**WORK TASK**
Please repeat, from the entries that follow, the lines from the one containing "Section Chunks." through the one containing "simpl. repeat split;" exactly, adding nothing.

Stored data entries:
#####

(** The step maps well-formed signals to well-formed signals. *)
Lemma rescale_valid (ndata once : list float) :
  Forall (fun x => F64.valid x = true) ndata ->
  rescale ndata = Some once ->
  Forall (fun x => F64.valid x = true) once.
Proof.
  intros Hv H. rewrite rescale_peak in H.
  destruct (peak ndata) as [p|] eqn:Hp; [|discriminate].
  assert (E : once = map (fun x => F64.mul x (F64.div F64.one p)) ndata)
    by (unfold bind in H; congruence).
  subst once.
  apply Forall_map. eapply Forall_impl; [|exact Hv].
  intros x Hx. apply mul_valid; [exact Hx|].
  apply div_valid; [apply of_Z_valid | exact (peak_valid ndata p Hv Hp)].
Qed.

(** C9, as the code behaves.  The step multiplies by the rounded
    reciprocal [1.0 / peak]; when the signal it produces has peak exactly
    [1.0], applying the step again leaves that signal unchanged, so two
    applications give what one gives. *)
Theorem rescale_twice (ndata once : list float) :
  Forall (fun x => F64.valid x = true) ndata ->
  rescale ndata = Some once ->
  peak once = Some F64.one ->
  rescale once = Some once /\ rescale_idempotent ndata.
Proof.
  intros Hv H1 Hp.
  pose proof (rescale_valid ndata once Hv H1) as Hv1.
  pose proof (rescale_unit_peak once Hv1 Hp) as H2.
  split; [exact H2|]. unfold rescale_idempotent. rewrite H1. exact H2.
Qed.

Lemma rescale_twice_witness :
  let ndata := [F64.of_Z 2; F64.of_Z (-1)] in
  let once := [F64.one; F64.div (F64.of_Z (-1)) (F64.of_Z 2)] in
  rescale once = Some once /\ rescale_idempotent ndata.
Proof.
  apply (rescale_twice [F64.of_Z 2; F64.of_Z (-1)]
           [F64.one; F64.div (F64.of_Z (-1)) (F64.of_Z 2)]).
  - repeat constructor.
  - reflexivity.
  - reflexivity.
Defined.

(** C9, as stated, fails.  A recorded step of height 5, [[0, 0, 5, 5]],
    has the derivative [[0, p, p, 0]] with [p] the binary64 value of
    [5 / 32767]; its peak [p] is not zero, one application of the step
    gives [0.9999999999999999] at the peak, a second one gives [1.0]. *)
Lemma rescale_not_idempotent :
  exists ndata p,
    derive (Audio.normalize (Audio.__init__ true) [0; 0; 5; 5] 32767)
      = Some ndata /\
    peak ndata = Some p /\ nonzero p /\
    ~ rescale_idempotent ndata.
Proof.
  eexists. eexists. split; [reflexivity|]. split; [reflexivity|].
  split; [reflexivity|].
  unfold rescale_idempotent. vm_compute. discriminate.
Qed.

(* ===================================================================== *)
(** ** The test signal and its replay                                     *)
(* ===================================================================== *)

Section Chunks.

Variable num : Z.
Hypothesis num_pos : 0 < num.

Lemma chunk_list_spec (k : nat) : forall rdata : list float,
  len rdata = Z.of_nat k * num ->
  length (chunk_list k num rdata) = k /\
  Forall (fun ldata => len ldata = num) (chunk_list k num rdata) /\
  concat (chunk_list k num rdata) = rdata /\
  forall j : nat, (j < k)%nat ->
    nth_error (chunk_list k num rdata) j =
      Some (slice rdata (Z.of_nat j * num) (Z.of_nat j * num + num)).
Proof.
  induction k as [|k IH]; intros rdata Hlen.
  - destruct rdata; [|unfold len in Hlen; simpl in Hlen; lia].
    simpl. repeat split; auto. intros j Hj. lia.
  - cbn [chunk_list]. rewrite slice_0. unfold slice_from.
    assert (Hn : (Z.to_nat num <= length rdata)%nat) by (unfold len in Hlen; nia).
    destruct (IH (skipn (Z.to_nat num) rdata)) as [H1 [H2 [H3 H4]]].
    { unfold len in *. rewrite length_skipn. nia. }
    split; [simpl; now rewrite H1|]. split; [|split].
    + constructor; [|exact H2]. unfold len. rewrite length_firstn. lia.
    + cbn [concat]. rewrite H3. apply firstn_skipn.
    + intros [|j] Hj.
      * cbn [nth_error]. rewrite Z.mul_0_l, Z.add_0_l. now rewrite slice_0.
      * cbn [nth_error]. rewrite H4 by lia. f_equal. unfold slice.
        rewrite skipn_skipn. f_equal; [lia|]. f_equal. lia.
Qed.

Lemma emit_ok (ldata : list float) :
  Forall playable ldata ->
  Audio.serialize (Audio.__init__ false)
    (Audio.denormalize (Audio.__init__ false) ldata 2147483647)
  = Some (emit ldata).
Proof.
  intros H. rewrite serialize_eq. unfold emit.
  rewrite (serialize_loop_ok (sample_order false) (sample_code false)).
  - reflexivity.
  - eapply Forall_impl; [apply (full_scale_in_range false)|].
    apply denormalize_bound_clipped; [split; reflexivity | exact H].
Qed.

#####

**TASK ANSWER**
Section Chunks.

Variable num : Z.
Hypothesis num_pos : 0 < num.

Lemma chunk_list_spec (k : nat) : forall rdata : list float,
  len rdata = Z.of_nat k * num ->
  length (chunk_list k num rdata) = k /\
  Forall (fun ldata => len ldata = num) (chunk_list k num rdata) /\
  concat (chunk_list k num rdata) = rdata /\
  forall j : nat, (j < k)%nat ->
    nth_error (chunk_list k num rdata) j =
      Some (slice rdata (Z.of_nat j * num) (Z.of_nat j * num + num)).
Proof.
  induction k as [|k IH]; intros rdata Hlen.
  - destruct rdata; [|unfold len in Hlen; simpl in Hlen; lia].
    simpl. repeat split; auto. intros j Hj. lia.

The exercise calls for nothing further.